### [Problem]
Please copy out the lines in the entries that contain "VInt".

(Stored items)
<<<<

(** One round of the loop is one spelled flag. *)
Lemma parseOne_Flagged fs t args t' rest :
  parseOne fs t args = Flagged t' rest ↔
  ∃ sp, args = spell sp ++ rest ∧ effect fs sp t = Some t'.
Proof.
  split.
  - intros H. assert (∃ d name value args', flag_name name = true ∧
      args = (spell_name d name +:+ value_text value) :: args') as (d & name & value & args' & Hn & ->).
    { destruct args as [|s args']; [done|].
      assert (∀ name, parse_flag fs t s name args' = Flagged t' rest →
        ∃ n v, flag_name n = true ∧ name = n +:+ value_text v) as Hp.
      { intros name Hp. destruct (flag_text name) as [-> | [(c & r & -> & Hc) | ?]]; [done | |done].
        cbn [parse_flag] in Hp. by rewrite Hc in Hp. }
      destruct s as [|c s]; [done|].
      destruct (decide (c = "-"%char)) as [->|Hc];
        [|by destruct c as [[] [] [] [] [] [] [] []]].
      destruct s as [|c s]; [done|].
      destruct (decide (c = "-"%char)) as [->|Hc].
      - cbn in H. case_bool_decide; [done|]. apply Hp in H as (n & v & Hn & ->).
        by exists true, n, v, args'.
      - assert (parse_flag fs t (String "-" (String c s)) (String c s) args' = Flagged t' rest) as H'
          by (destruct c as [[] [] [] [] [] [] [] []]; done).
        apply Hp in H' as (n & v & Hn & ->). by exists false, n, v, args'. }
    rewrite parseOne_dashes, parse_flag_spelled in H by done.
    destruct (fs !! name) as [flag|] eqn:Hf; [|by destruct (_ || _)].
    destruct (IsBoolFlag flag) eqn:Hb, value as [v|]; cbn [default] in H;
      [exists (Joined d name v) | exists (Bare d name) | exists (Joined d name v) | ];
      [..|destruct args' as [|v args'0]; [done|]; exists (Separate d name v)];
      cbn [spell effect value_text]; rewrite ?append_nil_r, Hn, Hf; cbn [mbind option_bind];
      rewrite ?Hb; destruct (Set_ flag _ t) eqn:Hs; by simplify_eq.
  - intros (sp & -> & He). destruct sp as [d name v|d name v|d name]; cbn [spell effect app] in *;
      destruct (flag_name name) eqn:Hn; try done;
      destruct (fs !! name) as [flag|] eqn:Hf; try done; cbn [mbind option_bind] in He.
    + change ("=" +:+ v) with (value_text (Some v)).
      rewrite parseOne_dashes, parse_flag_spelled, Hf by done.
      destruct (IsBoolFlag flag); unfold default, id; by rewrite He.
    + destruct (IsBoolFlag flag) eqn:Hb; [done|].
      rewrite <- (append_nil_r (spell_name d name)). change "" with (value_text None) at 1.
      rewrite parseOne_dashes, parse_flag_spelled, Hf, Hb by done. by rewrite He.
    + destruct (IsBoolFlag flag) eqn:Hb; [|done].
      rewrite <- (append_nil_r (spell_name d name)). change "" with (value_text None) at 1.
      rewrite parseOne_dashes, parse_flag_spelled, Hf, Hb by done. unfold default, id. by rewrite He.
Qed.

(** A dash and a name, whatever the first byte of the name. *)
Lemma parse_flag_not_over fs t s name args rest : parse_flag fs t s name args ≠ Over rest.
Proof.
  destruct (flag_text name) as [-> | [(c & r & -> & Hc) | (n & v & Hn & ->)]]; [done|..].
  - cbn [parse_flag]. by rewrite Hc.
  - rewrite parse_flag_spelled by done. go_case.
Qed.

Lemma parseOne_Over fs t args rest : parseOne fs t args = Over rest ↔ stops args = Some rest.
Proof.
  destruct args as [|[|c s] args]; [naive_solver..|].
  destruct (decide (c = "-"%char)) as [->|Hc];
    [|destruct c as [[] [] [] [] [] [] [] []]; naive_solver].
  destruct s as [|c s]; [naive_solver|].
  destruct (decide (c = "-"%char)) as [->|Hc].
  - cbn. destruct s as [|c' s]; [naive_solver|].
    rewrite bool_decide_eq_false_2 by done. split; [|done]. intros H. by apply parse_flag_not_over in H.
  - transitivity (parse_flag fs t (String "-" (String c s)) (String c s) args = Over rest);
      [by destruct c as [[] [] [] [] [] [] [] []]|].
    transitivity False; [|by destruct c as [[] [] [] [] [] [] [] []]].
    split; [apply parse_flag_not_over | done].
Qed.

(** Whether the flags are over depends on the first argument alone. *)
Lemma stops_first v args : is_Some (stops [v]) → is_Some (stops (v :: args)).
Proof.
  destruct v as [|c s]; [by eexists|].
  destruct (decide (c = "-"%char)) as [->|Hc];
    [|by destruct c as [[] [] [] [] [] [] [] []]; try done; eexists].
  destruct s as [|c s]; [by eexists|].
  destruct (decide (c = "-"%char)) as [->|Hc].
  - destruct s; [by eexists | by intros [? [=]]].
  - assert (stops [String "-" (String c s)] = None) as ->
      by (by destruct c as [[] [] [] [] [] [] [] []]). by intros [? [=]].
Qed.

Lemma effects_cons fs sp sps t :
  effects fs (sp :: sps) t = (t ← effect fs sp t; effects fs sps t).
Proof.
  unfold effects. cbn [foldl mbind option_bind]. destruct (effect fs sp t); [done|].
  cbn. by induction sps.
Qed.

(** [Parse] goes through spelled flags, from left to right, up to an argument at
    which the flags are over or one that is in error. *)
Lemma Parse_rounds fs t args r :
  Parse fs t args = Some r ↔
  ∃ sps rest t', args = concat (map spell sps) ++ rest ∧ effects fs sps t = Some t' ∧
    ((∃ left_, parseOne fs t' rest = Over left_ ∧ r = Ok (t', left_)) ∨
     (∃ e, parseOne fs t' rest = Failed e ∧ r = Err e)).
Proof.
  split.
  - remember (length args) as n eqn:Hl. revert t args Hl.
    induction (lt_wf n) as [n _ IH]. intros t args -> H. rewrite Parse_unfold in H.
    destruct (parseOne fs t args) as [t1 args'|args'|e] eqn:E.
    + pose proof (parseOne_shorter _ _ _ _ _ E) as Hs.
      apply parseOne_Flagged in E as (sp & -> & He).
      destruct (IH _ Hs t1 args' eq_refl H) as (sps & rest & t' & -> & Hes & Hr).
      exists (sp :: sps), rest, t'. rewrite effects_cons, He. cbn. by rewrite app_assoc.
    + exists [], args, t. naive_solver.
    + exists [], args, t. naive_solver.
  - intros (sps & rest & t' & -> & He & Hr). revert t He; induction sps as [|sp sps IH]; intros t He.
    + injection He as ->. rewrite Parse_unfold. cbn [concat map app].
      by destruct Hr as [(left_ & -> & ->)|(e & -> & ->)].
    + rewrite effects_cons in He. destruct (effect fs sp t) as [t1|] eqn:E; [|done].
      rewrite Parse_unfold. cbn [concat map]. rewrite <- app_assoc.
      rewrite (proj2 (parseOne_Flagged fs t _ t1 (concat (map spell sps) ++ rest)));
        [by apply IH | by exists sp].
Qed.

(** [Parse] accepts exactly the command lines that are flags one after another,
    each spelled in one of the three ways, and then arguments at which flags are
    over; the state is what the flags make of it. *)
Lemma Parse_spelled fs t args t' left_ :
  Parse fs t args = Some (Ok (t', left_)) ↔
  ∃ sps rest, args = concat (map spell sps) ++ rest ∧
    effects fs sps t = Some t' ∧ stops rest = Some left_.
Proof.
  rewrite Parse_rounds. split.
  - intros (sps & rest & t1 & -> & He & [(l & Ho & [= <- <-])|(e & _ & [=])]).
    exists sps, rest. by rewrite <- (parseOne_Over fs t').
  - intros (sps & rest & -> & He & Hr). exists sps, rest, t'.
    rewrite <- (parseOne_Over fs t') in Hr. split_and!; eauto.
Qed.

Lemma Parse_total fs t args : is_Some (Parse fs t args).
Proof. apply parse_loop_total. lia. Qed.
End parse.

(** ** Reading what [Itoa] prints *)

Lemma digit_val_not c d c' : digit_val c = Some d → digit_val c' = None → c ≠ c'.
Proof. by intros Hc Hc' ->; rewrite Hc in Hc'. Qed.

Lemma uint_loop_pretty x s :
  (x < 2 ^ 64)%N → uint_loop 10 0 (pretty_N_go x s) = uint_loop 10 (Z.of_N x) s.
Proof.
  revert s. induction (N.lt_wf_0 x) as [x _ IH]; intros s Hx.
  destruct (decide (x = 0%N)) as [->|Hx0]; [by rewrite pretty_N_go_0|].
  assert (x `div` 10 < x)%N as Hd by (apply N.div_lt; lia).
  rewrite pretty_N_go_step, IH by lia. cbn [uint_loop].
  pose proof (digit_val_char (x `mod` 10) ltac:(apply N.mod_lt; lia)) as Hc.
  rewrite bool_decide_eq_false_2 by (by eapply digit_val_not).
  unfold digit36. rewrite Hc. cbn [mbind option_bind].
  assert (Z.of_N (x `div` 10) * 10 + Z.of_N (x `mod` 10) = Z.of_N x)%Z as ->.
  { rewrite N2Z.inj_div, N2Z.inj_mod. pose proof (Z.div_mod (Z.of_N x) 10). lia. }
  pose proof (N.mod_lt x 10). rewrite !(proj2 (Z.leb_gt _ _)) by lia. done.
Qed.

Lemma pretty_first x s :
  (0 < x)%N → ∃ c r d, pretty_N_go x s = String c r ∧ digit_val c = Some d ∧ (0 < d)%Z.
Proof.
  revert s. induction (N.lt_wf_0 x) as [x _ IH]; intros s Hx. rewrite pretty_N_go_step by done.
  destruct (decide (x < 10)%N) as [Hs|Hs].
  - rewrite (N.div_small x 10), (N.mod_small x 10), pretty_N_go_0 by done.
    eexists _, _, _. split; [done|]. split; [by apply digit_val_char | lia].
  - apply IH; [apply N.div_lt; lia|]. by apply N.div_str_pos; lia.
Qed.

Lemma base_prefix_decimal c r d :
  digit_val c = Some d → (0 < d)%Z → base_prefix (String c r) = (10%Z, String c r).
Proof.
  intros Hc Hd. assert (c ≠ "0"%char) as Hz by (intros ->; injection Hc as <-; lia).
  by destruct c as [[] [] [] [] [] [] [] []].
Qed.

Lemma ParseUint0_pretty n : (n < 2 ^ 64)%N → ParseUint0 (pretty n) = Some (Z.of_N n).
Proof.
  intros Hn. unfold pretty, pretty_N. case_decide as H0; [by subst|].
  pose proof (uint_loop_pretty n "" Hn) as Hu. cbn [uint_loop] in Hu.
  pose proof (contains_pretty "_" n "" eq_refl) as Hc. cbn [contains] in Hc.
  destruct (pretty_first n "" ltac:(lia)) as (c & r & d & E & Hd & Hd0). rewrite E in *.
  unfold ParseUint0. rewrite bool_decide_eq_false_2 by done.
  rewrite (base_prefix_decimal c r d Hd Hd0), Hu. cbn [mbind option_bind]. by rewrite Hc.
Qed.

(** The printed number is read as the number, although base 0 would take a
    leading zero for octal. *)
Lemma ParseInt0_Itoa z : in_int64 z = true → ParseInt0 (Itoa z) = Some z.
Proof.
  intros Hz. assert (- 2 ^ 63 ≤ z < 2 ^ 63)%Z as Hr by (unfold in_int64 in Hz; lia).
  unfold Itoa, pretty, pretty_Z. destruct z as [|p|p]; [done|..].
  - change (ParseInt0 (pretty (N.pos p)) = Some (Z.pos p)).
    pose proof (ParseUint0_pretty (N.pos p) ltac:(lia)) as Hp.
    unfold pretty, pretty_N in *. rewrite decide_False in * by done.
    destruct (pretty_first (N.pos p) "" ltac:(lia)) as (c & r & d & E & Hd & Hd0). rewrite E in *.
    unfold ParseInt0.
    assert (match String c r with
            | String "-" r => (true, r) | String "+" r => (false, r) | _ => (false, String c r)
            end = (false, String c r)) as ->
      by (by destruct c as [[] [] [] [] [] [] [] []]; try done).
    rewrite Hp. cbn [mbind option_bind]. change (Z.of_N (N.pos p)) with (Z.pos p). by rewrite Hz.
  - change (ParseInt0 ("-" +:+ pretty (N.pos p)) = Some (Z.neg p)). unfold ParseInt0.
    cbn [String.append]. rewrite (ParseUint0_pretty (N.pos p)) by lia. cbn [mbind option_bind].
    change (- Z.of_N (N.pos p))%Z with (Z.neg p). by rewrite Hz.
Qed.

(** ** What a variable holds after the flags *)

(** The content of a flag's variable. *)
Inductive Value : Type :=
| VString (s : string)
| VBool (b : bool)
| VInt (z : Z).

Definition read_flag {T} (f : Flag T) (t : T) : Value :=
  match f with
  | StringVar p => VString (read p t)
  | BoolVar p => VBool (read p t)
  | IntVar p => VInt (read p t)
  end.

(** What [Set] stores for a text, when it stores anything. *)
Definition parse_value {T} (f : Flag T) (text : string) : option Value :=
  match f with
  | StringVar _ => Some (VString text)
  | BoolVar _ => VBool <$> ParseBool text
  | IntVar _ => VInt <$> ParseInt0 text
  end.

>>>>
<<<<

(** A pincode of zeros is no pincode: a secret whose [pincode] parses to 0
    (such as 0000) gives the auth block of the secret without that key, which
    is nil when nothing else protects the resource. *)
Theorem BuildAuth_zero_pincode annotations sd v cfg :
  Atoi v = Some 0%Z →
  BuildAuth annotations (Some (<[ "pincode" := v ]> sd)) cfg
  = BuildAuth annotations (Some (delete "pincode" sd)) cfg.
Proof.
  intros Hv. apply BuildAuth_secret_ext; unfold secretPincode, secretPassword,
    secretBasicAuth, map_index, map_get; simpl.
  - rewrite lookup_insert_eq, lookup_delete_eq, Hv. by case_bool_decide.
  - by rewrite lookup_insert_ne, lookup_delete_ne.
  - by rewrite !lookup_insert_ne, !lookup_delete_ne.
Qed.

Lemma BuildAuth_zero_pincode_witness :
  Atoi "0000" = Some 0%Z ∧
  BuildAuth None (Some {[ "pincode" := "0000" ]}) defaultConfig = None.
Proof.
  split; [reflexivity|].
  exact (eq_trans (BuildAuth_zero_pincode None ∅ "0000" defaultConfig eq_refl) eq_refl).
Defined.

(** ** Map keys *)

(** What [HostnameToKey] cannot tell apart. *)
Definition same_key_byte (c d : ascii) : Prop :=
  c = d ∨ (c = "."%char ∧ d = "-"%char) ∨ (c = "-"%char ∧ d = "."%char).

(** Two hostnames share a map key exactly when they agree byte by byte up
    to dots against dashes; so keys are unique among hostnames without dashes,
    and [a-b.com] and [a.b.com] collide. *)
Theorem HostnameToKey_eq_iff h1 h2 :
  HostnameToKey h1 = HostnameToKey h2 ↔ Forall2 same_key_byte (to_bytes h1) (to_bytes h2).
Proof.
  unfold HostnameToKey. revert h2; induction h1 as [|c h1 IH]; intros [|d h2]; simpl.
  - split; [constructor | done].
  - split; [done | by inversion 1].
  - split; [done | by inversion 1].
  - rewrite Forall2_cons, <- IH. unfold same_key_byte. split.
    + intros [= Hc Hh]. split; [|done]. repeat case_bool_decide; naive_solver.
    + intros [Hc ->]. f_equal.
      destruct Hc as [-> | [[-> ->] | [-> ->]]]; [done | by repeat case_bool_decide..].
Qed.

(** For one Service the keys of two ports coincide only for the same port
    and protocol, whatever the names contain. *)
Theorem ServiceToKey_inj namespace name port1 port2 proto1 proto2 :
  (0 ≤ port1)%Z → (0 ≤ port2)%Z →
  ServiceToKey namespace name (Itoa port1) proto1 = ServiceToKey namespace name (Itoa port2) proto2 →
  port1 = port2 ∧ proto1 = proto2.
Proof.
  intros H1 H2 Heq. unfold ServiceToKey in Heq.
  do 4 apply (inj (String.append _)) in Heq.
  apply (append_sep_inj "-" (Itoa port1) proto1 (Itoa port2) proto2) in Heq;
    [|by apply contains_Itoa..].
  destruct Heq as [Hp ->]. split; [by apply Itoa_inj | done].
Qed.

>>>>

### [Solution for this problem]
| VInt (z : Z).
  | IntVar p => VInt (read p t)
  | IntVar _ => VInt <$> ParseInt0 text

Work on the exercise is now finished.